*** Opening Extracted records ***

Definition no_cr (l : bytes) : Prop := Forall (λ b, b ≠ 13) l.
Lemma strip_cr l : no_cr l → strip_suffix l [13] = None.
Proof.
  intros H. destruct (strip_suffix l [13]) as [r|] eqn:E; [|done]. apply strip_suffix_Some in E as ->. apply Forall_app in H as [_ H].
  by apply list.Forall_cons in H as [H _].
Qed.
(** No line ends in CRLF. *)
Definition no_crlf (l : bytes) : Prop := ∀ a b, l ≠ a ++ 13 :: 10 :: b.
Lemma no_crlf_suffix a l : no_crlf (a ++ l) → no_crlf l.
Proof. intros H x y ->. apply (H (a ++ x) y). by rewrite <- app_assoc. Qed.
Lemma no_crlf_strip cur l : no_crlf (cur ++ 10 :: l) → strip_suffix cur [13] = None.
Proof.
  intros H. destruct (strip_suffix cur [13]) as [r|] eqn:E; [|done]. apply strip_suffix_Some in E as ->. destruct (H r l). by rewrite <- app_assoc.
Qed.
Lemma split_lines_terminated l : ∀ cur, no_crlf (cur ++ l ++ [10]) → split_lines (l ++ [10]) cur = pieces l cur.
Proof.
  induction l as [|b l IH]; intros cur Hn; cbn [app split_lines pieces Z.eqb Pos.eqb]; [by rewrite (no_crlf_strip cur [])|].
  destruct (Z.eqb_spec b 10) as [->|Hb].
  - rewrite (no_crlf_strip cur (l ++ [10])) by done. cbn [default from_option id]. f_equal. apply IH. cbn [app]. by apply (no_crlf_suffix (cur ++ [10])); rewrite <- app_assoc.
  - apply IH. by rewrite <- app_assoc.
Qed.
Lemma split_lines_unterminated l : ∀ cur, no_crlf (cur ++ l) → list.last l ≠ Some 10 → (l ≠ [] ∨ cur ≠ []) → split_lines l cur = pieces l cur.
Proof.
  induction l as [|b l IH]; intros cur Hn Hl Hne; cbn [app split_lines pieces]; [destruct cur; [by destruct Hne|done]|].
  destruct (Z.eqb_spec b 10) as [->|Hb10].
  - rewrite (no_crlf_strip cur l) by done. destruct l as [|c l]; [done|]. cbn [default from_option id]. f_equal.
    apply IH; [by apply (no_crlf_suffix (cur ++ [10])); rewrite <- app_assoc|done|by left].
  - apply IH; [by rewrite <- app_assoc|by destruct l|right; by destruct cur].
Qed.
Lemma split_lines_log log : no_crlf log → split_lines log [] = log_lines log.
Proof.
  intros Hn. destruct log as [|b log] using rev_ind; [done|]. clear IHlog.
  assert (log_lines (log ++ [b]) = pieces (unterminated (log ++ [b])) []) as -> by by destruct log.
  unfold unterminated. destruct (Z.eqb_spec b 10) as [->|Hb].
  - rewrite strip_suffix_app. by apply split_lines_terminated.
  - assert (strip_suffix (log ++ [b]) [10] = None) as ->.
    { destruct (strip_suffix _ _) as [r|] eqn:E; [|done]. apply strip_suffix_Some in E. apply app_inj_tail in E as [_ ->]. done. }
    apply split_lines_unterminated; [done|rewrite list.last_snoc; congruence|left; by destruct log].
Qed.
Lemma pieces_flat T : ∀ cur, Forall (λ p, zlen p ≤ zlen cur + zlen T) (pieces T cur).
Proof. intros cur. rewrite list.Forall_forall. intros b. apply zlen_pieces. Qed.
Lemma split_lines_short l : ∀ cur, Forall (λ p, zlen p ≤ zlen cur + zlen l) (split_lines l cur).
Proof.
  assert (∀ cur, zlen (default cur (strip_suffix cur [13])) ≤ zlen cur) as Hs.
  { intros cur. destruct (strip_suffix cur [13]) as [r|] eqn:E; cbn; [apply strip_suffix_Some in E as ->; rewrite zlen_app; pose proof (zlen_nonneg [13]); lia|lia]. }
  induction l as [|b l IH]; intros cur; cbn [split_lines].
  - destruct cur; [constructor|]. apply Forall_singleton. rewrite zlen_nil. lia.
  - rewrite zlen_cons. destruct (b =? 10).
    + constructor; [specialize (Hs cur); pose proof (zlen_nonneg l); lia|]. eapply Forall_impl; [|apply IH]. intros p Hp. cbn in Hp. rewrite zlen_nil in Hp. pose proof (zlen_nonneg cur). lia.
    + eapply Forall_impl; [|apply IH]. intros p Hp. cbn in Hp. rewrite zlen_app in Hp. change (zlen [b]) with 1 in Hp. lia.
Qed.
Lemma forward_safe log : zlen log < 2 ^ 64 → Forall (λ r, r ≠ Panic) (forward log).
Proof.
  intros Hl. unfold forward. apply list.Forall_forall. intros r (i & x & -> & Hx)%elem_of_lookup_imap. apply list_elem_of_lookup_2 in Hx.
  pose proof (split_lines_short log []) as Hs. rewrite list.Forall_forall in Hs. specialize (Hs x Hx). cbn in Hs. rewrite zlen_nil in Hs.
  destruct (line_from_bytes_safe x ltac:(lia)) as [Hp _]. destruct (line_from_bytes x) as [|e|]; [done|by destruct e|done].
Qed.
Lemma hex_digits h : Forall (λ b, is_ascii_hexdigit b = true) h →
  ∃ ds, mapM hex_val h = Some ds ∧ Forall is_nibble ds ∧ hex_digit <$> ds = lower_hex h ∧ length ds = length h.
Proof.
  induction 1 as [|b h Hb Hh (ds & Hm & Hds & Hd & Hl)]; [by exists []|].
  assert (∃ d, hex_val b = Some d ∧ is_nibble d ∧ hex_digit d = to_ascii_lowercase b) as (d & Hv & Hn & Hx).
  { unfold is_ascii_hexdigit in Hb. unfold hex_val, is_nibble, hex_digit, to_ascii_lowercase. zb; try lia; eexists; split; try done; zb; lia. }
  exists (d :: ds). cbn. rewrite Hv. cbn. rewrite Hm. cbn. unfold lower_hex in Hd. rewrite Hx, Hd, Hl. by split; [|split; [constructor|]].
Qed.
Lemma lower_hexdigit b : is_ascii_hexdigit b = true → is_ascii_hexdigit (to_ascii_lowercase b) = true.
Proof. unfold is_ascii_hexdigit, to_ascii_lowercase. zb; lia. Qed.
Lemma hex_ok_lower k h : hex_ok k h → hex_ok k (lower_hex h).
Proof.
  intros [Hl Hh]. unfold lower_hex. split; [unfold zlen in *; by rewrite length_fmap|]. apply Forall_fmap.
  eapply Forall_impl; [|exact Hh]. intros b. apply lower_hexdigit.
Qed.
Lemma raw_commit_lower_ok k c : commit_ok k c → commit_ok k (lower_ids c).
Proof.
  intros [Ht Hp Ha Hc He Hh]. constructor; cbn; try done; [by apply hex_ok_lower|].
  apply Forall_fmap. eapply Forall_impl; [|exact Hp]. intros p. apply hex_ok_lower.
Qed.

*** Closing Extracted records ***

Return all of the data above exactly, leaving out no line.

* _Completed task_:
Definition no_cr (l : bytes) : Prop := Forall (λ b, b ≠ 13) l.
Lemma strip_cr l : no_cr l → strip_suffix l [13] = None.
Proof.
  intros H. destruct (strip_suffix l [13]) as [r|] eqn:E; [|done]. apply strip_suffix_Some in E as ->. apply Forall_app in H as [_ H].
  by apply list.Forall_cons in H as [H _].
Qed.
(** No line ends in CRLF. *)
Definition no_crlf (l : bytes) : Prop := ∀ a b, l ≠ a ++ 13 :: 10 :: b.
Lemma no_crlf_suffix a l : no_crlf (a ++ l) → no_crlf l.
Proof. intros H x y ->. apply (H (a ++ x) y). by rewrite <- app_assoc. Qed.
Lemma no_crlf_strip cur l : no_crlf (cur ++ 10 :: l) → strip_suffix cur [13] = None.
Proof.
  intros H. destruct (strip_suffix cur [13]) as [r|] eqn:E; [|done]. apply strip_suffix_Some in E as ->. destruct (H r l). by rewrite <- app_assoc.
Qed.
Lemma split_lines_terminated l : ∀ cur, no_crlf (cur ++ l ++ [10]) → split_lines (l ++ [10]) cur = pieces l cur.
Proof.
  induction l as [|b l IH]; intros cur Hn; cbn [app split_lines pieces Z.eqb Pos.eqb]; [by rewrite (no_crlf_strip cur [])|].
  destruct (Z.eqb_spec b 10) as [->|Hb].
  - rewrite (no_crlf_strip cur (l ++ [10])) by done. cbn [default from_option id]. f_equal. apply IH. cbn [app]. by apply (no_crlf_suffix (cur ++ [10])); rewrite <- app_assoc.
  - apply IH. by rewrite <- app_assoc.
Qed.
Lemma split_lines_unterminated l : ∀ cur, no_crlf (cur ++ l) → list.last l ≠ Some 10 → (l ≠ [] ∨ cur ≠ []) → split_lines l cur = pieces l cur.
Proof.
  induction l as [|b l IH]; intros cur Hn Hl Hne; cbn [app split_lines pieces]; [destruct cur; [by destruct Hne|done]|].
  destruct (Z.eqb_spec b 10) as [->|Hb10].
  - rewrite (no_crlf_strip cur l) by done. destruct l as [|c l]; [done|]. cbn [default from_option id]. f_equal.
    apply IH; [by apply (no_crlf_suffix (cur ++ [10])); rewrite <- app_assoc|done|by left].
  - apply IH; [by rewrite <- app_assoc|by destruct l|right; by destruct cur].
Qed.
Lemma split_lines_log log : no_crlf log → split_lines log [] = log_lines log.
Proof.
  intros Hn. destruct log as [|b log] using rev_ind; [done|]. clear IHlog.
  assert (log_lines (log ++ [b]) = pieces (unterminated (log ++ [b])) []) as -> by by destruct log.
  unfold unterminated. destruct (Z.eqb_spec b 10) as [->|Hb].
  - rewrite strip_suffix_app. by apply split_lines_terminated.
  - assert (strip_suffix (log ++ [b]) [10] = None) as ->.
    { destruct (strip_suffix _ _) as [r|] eqn:E; [|done]. apply strip_suffix_Some in E. apply app_inj_tail in E as [_ ->]. done. }
    apply split_lines_unterminated; [done|rewrite list.last_snoc; congruence|left; by destruct log].
Qed.
Lemma pieces_flat T : ∀ cur, Forall (λ p, zlen p ≤ zlen cur + zlen T) (pieces T cur).
Proof. intros cur. rewrite list.Forall_forall. intros b. apply zlen_pieces. Qed.
Lemma split_lines_short l : ∀ cur, Forall (λ p, zlen p ≤ zlen cur + zlen l) (split_lines l cur).
Proof.
  assert (∀ cur, zlen (default cur (strip_suffix cur [13])) ≤ zlen cur) as Hs.
  { intros cur. destruct (strip_suffix cur [13]) as [r|] eqn:E; cbn; [apply strip_suffix_Some in E as ->; rewrite zlen_app; pose proof (zlen_nonneg [13]); lia|lia]. }
  induction l as [|b l IH]; intros cur; cbn [split_lines].
  - destruct cur; [constructor|]. apply Forall_singleton. rewrite zlen_nil. lia.
  - rewrite zlen_cons. destruct (b =? 10).
    + constructor; [specialize (Hs cur); pose proof (zlen_nonneg l); lia|]. eapply Forall_impl; [|apply IH]. intros p Hp. cbn in Hp. rewrite zlen_nil in Hp. pose proof (zlen_nonneg cur). lia.
    + eapply Forall_impl; [|apply IH]. intros p Hp. cbn in Hp. rewrite zlen_app in Hp. change (zlen [b]) with 1 in Hp. lia.
Qed.
Lemma forward_safe log : zlen log < 2 ^ 64 → Forall (λ r, r ≠ Panic) (forward log).
Proof.
  intros Hl. unfold forward. apply list.Forall_forall. intros r (i & x & -> & Hx)%elem_of_lookup_imap. apply list_elem_of_lookup_2 in Hx.
  pose proof (split_lines_short log []) as Hs. rewrite list.Forall_forall in Hs. specialize (Hs x Hx). cbn in Hs. rewrite zlen_nil in Hs.
  destruct (line_from_bytes_safe x ltac:(lia)) as [Hp _]. destruct (line_from_bytes x) as [|e|]; [done|by destruct e|done].
Qed.
Lemma hex_digits h : Forall (λ b, is_ascii_hexdigit b = true) h →
  ∃ ds, mapM hex_val h = Some ds ∧ Forall is_nibble ds ∧ hex_digit <$> ds = lower_hex h ∧ length ds = length h.
Proof.
  induction 1 as [|b h Hb Hh (ds & Hm & Hds & Hd & Hl)]; [by exists []|].
  assert (∃ d, hex_val b = Some d ∧ is_nibble d ∧ hex_digit d = to_ascii_lowercase b) as (d & Hv & Hn & Hx).
  { unfold is_ascii_hexdigit in Hb. unfold hex_val, is_nibble, hex_digit, to_ascii_lowercase. zb; try lia; eexists; split; try done; zb; lia. }
  exists (d :: ds). cbn. rewrite Hv. cbn. rewrite Hm. cbn. unfold lower_hex in Hd. rewrite Hx, Hd, Hl. by split; [|split; [constructor|]].
Qed.
Lemma lower_hexdigit b : is_ascii_hexdigit b = true → is_ascii_hexdigit (to_ascii_lowercase b) = true.
Proof. unfold is_ascii_hexdigit, to_ascii_lowercase. zb; lia. Qed.
Lemma hex_ok_lower k h : hex_ok k h → hex_ok k (lower_hex h).
Proof.
  intros [Hl Hh]. unfold lower_hex. split; [unfold zlen in *; by rewrite length_fmap|]. apply Forall_fmap.
  eapply Forall_impl; [|exact Hh]. intros b. apply lower_hexdigit.
Qed.
Lemma raw_commit_lower_ok k c : commit_ok k c → commit_ok k (lower_ids c).
Proof.
  intros [Ht Hp Ha Hc He Hh]. constructor; cbn; try done; [by apply hex_ok_lower|].
  apply Forall_fmap. eapply Forall_impl; [|exact Hp]. intros p. apply hex_ok_lower.
Qed.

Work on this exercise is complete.